The present study shows that the cardiac biomarkers are significantly elevated in the immediate postoperative period after on-pump CABG patients. In off-pump group, the markers are much less in comparison to on-pump group in immediate post-operative period indicating less myocardial damage after off-pump surgery. This may be the cause of hemodynamic instability and low cardiac output being more prevalent in the immediate post-operative period after on-pump CABG. However after 20 hours of surgery, the levels of both the markers are comparable indicating a little effect of CPB or clamp related myocardial injury in long-term recovery.
Limitation of the Study
Although this is a prospective observational study but the patients were not randomly allocated in both the groups and the study was not completely free from selection bias because of ethical issues. Single vessel disease was exclusively operated by OPCAB and all ONCAB patients have multi-vessel involvement. Also the ONCAB group had a relatively higher number of patients with poor LV function.
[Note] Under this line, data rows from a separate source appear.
(* ===== verification/Console.v ===== *)
(** * The console and the macros of the log: [include/floppix/core/log.h],
      [fpx_log_console] of [src/src/core/log.c], [fpx_write_fd] of [src/src/system/filesys.c]

    While no logger is global, as during the whole start of the program and for ever
    in a log process, every message goes to the console: [fpx_log_error1] calls
    [fpx_log_console], which writes with [fpx_write_fd], which reports a write that
    fails with [fpx_log_error1].  The three are one recursion, here with fuel; the
    theorem says exactly when it ends. *)

From S2P Require Import Prelude CInt Errno Str Parse Filesys Strerror Log.
Open Scope Z_scope.

Section Console.
Context {M : Type} `{Posix M} `{LoggerEnv M} `{OsStrerror}.
(** What the buffer of [fpx_log_console] contains. *)
Variable logstr : chars.

(** [fpx_write_fd] with the macro [fpx_log_error1] as an argument: the result and the
    call of [fpx_log_error] it leads to where a logger is global.  Level, [errno] and
    text of the report are those of [write_failed]. *)
Definition write_fd (report : M → fpx_err_t → chars → res (option log_call * M)) (w : M) (fd : Z) (buf : chars)
    : res (Z * option log_call * M) :=
  let '(rv, w) := sys_write w fd buf in
  if rv =? -1 then
    let c := write_failed w fd (Z.of_nat (length buf)) in
    '(call, w) ← report w (lc_err c) (lc_text c);
    Ok (-1, call, w)
  else Ok (rv, None, w).

(** [fpx_log_console] while no logger is global. *)
Fixpoint log_console (fuel : nat) (w : M) (fd : Z) (err : fpx_err_t) (text : chars) : res M :=
  match fuel with
  | O => NoFuel
  | S fuel =>
      s ← console_bytes logstr err text;
      '(_, _, w) ← write_fd (λ w err text, w ← log_console fuel w FPX_STDERR err text; Ok (None, w)) w fd s;
      Ok w
  end.

(** The macros.  [global]: whether there is a global logger; the call of
    [fpx_log_error] that is then made on it is the first component. *)
Definition fpx_log_error1 (global : bool) (fuel : nat) (level : Z) (w : M) (err : fpx_err_t) (text : chars)
    : res (option log_call * M) :=
  if global then Ok (Some (LogCall level err text (fpx_localtime w)), w)
  else w ← log_console fuel w FPX_STDERR err text; Ok (None, w).
(** [debug]: FPX_DEBUG, without which nothing is written to the console. *)
Definition fpx_log_debug1 (debug global : bool) (fuel : nat) (w : M) (err : fpx_err_t) (text : chars)
    : res (option log_call * M) :=
  if global then Ok (Some (LogCall FPX_LOG_DEBUG err text (fpx_localtime w)), w)
  else if debug then w ← log_console fuel w FPX_STDOUT err text; Ok (None, w)
  else Ok (None, w).

(** [fpx_write_fd] as it is. *)
Definition fpx_write_fd1 (global : bool) (fuel : nat) : M → Z → chars → res (Z * option log_call * M) :=
  write_fd (fpx_log_error1 global fuel FPX_LOG_ERROR).

(** ** The chain of writes *)

(** What is written about a write of [s] to [fd] that has failed. *)
Definition report_line (w : M) (fd : Z) (s : chars) : chars :=
  let c := write_failed w fd (Z.of_nat (length s)) in lc_text c ++ err_suffix (lc_err c) ++ [10].

(** The state, descriptor and bytes of the [k]-th write, where all before it fail. *)
Fixpoint attempt (k : nat) (w : M) (fd : Z) (s : chars) : M * Z * chars :=
  match k with
  | O => (w, fd, s)
  | S k => let w := (sys_write w fd s).2 in attempt k w FPX_STDERR (report_line w fd s)
  end.
Definition written (x : M * Z * chars) : M := (sys_write x.1.1 x.1.2 x.2).2.
Definition fails (x : M * Z * chars) : bool := (sys_write x.1.1 x.1.2 x.2).1 =? -1.

(** ** Lemmas *)

(** The library's messages are short, [errno] is an [int] and [%p] prints little. *)
Record short_messages : Prop := {
  sm_text : ∀ e, text (strerror e) ∧ Z.of_nat (length (strerror e)) < 256;
  sm_errno : ∀ w : M, - 2 ^ 31 < sys_errno w < 2 ^ 31;
  sm_ptr : (length show_ptr < 64)%nat
}.
Hypothesis Hshort : short_messages.
Lemma os_messages e : text (strerror e) ∧ Z.of_nat (length (strerror e)) < 2 ^ 63.
Proof using Hshort. destruct (sm_text Hshort e). split; [done|lia]. Qed.

Lemma print_int_short v : - 2 ^ 31 < v < 2 ^ 31 → (length (print_int v) ≤ 33)%nat.
Proof using.
  intros Hv. unfold print_int. case_match; cbn [length].
  - pose proof (print_dec_short (- v) ltac:(lia)). lia.
  - pose proof (print_dec_short v ltac:(lia)). lia.
Qed.

Lemma own_message_short e : (length (own_message e) < 100)%nat.
Proof using.
  unfold own_message. destruct (List.find _ error_list) as [x|] eqn:E; [|vm_compute; lia].
  apply List.find_some in E as [Hin _]. revert x Hin.
  assert (Forall (λ x : fpx_err_t * chars, (length x.2 < 100)%nat) error_list) as Hall.
  { unfold error_list. rewrite Forall_fmap. repeat constructor; vm_compute; lia. }
  intros x Hin. rewrite List.Forall_forall in Hall. by apply Hall.
Qed.

Lemma err_suffix_short e : - 2 ^ 31 < e < 2 ^ 31 → (length (err_suffix e) ≤ 300)%nat.
Proof using Hshort.
  intros He. unfold err_suffix. case_match; [cbn; lia|].
  rewrite !length_app, length_take. cbn [length]. pose proof (print_int_short e He).
  assert (length (message_of e) < 256)%nat; [|lia].
  unfold message_of. case_match; [destruct (sm_text Hshort e); lia|]. pose proof (own_message_short e). lia.
Qed.

(** The report of a failed write fits the buffer whole. *)
Lemma failed_short w fd len : - 2 ^ 31 < fd < 2 ^ 31 → 0 ≤ len < 2 ^ 31 →
  let c := write_failed w fd len in
  Z.of_nat (length (lc_text c ++ err_suffix (lc_err c) ++ [10])) < 1000.
Proof using Hshort.
  intros Hfd Hs. unfold write_failed. cbn [lc_text lc_err]. rewrite !length_app.
  pose proof (err_suffix_short _ (sm_errno Hshort w)). pose proof (print_int_short fd Hfd).
  pose proof (print_dec_short len ltac:(lia)). pose proof (sm_ptr Hshort).
  change (length (chars_of "write(")) with 6%nat. change (length (chars_of ") failed")) with 8%nat.
  change (length (chars_of ", ")) with 2%nat. change (length [10]) with 1%nat. lia.
Qed.
Lemma report_short w fd s : - 2 ^ 31 < fd < 2 ^ 31 → Z.of_nat (length s) < 2 ^ 31 →
  Z.of_nat (length (report_line w fd s)) < 1000.
Proof using Hshort. intros Hfd Hs. apply failed_short; [done|lia]. Qed.

Hypothesis Hbuf : length logstr = 1000%nat.

(** One turn of the recursion. *)
Lemma log_console_S fuel w fd err txt :
  Z.of_nat (length (txt ++ err_suffix err ++ [10])) < 1000 →
  let full := txt ++ err_suffix err ++ [10] in
  log_console (S fuel) w fd err txt =
    if fails (w, fd, full) then
      let w := written (w, fd, full) in
      let c := write_failed w fd (Z.of_nat (length full)) in
      log_console fuel w FPX_STDERR (lc_err c) (lc_text c)
    else Ok (written (w, fd, full)).
Proof using Hshort Hbuf.
  intros Hl full. cbn [log_console].
  rewrite (proj1 (console_bytes_ok logstr err txt os_messages Hbuf)) by (rewrite length_app in Hl; lia).
  fold full. rewrite (proj2 (Z.ltb_lt _ _)), bind_ok by done. unfold write_fd, fails, written. cbn [fst snd].
  destruct (sys_write w fd full) as [rv w']. cbn [fst snd]. destruct (rv =? -1); [|by rewrite bind_ok].
  cbv zeta. rewrite !bind_assoc. by destruct (log_console _ _ _ _ _).
Qed.

(** The next message is the report of the write that has failed. *)
Lemma log_console_failed fuel w fd err txt :
  - 2 ^ 31 < fd < 2 ^ 31 → Z.of_nat (length (txt ++ err_suffix err ++ [10])) < 1000 →
  let full := txt ++ err_suffix err ++ [10] in
  fails (w, fd, full) = true →
  let w1 := written (w, fd, full) in
  let c := write_failed w1 fd (Z.of_nat (length full)) in
  log_console (S fuel) w fd err txt = log_console fuel w1 FPX_STDERR (lc_err c) (lc_text c) ∧
  lc_text c ++ err_suffix (lc_err c) ++ [10] = report_line w1 fd full ∧
  Z.of_nat (length (report_line w1 fd full)) < 1000.
Proof using Hshort Hbuf.
  intros Hfd Hl full Hf w1 c. rewrite log_console_S by done. fold full. rewrite Hf.
  split; [done|]. split; [done|]. apply report_short; [done|]. fold full in Hl. lia.
Qed.

Lemma log_console_ends k : ∀ w fd err txt fuel,
  - 2 ^ 31 < fd < 2 ^ 31 → Z.of_nat (length (txt ++ err_suffix err ++ [10])) < 1000 →
  let at_ i := attempt i w fd (txt ++ err_suffix err ++ [10]) in
  (∀ i, (i < k)%nat → fails (at_ i) = true) → fails (at_ k) = false →
  log_console (S (k + fuel)) w fd err txt = Ok (written (at_ k)).
Proof using Hshort Hbuf.
  induction k as [|k IH]; intros w fd err txt fuel Hfd Hl at_ Hk Hok.
  - rewrite log_console_S by done. cbv zeta. unfold at_ in Hok. cbn [attempt] in Hok. by rewrite Hok.
  - pose proof (Hk 0%nat ltac:(lia)) as H0'. unfold at_ in H0'. cbn [attempt] in H0'.
    cbn [Nat.add].
    destruct (log_console_failed (S (k + fuel)) w fd err txt Hfd Hl H0') as (-> & Hr & Hr').
    specialize (IH (written (w, fd, txt ++ err_suffix err ++ [10])) FPX_STDERR _ _ fuel
      ltac:(unfold FPX_STDERR; lia) ltac:(rewrite Hr; exact Hr')). cbv zeta in IH. rewrite Hr in IH.
    apply IH; [|exact Hok]. intros i Hi. apply (Hk (S i)). lia.
Qed.

Lemma log_console_never fuel : ∀ w fd err txt,
  - 2 ^ 31 < fd < 2 ^ 31 → Z.of_nat (length (txt ++ err_suffix err ++ [10])) < 1000 →
  (∀ k, (k < fuel)%nat → fails (attempt k w fd (txt ++ err_suffix err ++ [10])) = true) →
  log_console fuel w fd err txt = NoFuel.
Proof using Hshort Hbuf.
  induction fuel as [|fuel IH]; intros w fd err txt Hfd Hl Hall; [done|].
  destruct (log_console_failed fuel w fd err txt Hfd Hl (Hall 0%nat ltac:(lia))) as (-> & Hr & Hr').
  apply IH; [unfold FPX_STDERR; lia|by rewrite Hr|]. intros k Hk. rewrite Hr. apply (Hall (S k)). lia.
Qed.

(** Where standard error is broken, so is every write after the first. *)
Lemma attempt_broken k : ∀ w fd s,
  (∀ w s, (sys_write w FPX_STDERR s).1 = -1) → fails (w, fd, s) = true → fails (attempt k w fd s) = true.
Proof using.
  induction k as [|k IH]; intros w fd s Hb Hf; [done|]. cbn [attempt]. apply IH; [done|].
  unfold fails. cbn [fst snd]. by rewrite Hb.
Qed.

(** C9: A message to the console ends with the first write that succeeds: each write
    that fails is reported by one to standard error, about the descriptor, the length
    and the error of the one before, and the recursion of [fpx_log_console],
    [fpx_write_fd] and [fpx_log_error1] returns exactly if one of these writes
    succeeds, in the state after it.  If none does it never returns; in particular
    every message is fatal to a process whose descriptor for it and whose standard
    error are both broken. *)
Theorem console_termination w fd err txt :
  - 2 ^ 31 < fd < 2 ^ 31 → Z.of_nat (length (txt ++ err_suffix err ++ [10])) < 1000 →
  let at_ k := attempt k w fd (txt ++ err_suffix err ++ [10]) in
  (∀ k fuel, (∀ i, (i < k)%nat → fails (at_ i) = true) → fails (at_ k) = false → (k < fuel)%nat →
     log_console fuel w fd err txt = Ok (written (at_ k))) ∧
  ((∀ k, fails (at_ k) = true) → ∀ fuel, log_console fuel w fd err txt = NoFuel) ∧
  ((∃ fuel w', log_console fuel w fd err txt = Ok w') ↔ ∃ k, fails (at_ k) = false) ∧
  ((∀ w s, (sys_write w FPX_STDERR s).1 = -1) → fails (at_ 0%nat) = true →
     ∀ fuel, log_console fuel w fd err txt = NoFuel).
Proof using Hshort Hbuf.
  intros Hfd Hl at_.
  assert (∀ k fuel, (∀ i, (i < k)%nat → fails (at_ i) = true) → fails (at_ k) = false → (k < fuel)%nat →
     log_console fuel w fd err txt = Ok (written (at_ k))) as Hends.
  { intros k fuel Hk Hok Hlt. replace fuel with (S (k + (fuel - S k)))%nat by lia. by apply log_console_ends. }
  split; [exact Hends|]. split; [intros Hall fuel; apply log_console_never; [done..|]; intros k _; apply Hall|]. split.
  - split.
    + intros (fuel & w' & E). destruct (first_false (λ k, fails (at_ k)) fuel) as [(k & _ & Hk & _)|Hall]; [by exists k|].
      by rewrite log_console_never in E.
    + intros [k Hk]. destruct (first_false (λ k, fails (at_ k)) (S k)) as [(k' & _ & Hk' & Hb)|Hall].
      * exists (S k'), (written (at_ k')). apply Hends; [done|done|lia].
      * by rewrite Hall in Hk by lia.
  - intros Hb Hf fuel. apply log_console_never; [done..|]. intros k _. by apply attempt_broken.
Qed.

(** One turn of it is [fpx_log_console] of [Log], whose report goes to standard error. *)
Lemma log_console_turn fuel w fd err txt :
  Z.of_nat (length (txt ++ err_suffix err ++ [10])) < 1000 →
  log_console (S fuel) w fd err txt =
    ('(c, w) ← fpx_log_console logstr w fd err txt;
     match c with Some c => log_console fuel w FPX_STDERR (lc_err c) (lc_text c) | None => Ok w end).
Proof using Hshort Hbuf.
  intros Hl. rewrite log_console_S by done. cbv zeta. unfold fpx_log_console.
  rewrite (proj1 (console_bytes_ok logstr err txt os_messages Hbuf)) by (rewrite length_app in Hl; lia).
  rewrite (proj2 (Z.ltb_lt _ _)), !bind_ok by done. unfold fails, written, write_reported, fpx_write_fd. cbn [fst snd].
  destruct (sys_write w fd _) as [rv w']. cbn [fst snd]. by destruct (rv =? -1) eqn:E; rewrite ?E.
Qed.
End Console.

(** With a global logger a failing write becomes the call that the worker of [Log]
    makes. *)
Lemma write_fd_global {M} `{Posix M} `{LoggerEnv M} `{OsStrerror} logstr fuel (w : M) fd buf :
  fpx_write_fd1 logstr true fuel w fd buf =
    let '(rv, w) := fpx_write_fd w fd buf in
    Ok (rv, if rv =? -1 then Some (write_failed w fd (Z.of_nat (length buf))) else None, w).
Proof.
  unfold fpx_write_fd1, write_fd, fpx_write_fd. destruct (sys_write w fd buf) as [rv w'].
  by destruct (rv =? -1) eqn:E; cbn [fpx_log_error1]; rewrite ?bind_ok, ?E.
Qed.

(** A system in which the descriptors in [broken] cannot be written to. *)
Definition broken_posix (broken : list Z) : Posix (list (Z * chars)) := {|
  sys_errno w := 9; sys_open w p m a := (3, w); sys_close w fd := w;
  sys_lseek w fd off wh := (0, w); sys_read w fd n := (0, [], w);
  sys_write w fd s := if bool_decide (fd ∈ broken) then (-1, w) else (Z.of_nat (length s), w ++ [(fd, s)]);
  sys_stat w p := (None, w); sys_fstat w fd := (None, w); sys_opendir w p := (None, w);
  sys_readdir w h := (None, w); sys_closedir w h := w; sys_glob w p := (1, [], w)
|}.
#[local] Existing Instances demo_env demo_strerror.
Lemma broken_short broken : short_messages (H := broken_posix broken).
Proof.
  split; [|done|by vm_compute; lia]. intros e. split; [by apply text_all_below; vm_compute|by vm_compute].
Qed.

(** Standard output is closed: the message is lost, and standard error says so.  With
    both closed the program never gets past its first message. *)
Lemma console_termination_witness :
  log_console (H := broken_posix [1]) (replicate 1000 0) 2 [] 1 0 (chars_of "hello") =
    Ok [(2, chars_of "write(1, 0x7f, 6) failed (9: I/O error)" ++ [10])] ∧
  (∀ fuel, log_console (H := broken_posix [1; 2]) (replicate 1000 0) fuel [] 1 0 (chars_of "hello") = NoFuel).
Proof.
  split.
  - destruct (console_termination (H := broken_posix [1]) (replicate 1000 0) (broken_short [1]) eq_refl [] 1 0 (chars_of "hello")
      ltac:(lia) ltac:(by vm_compute)) as (Hends & _).
    etransitivity; [apply (Hends 1%nat 2%nat)|by vm_compute]; [|by vm_compute|lia].
    intros i Hi. replace i with 0%nat by lia. by vm_compute.
  - destruct (console_termination (H := broken_posix [1; 2]) (replicate 1000 0) (broken_short [1; 2]) eq_refl [] 1 0 (chars_of "hello")
      ltac:(lia) ltac:(by vm_compute)) as (_ & _ & _ & Hnever).
    apply Hnever; [|by vm_compute]. intros w s. by vm_compute.
Defined.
The number of patients is relatively small and different in both the groups. Some of the confounding factors like history of previous myocardial infarction and history of smoking were unevenly distributed among both the groups. These factors may have direct or indirect effect on the outcome of the study.
The present prospective study has been approved by Institutional Ethical committee of NRS Medical College No/NMC/127. The need to obtain informed consent was waived by the local ethical committee.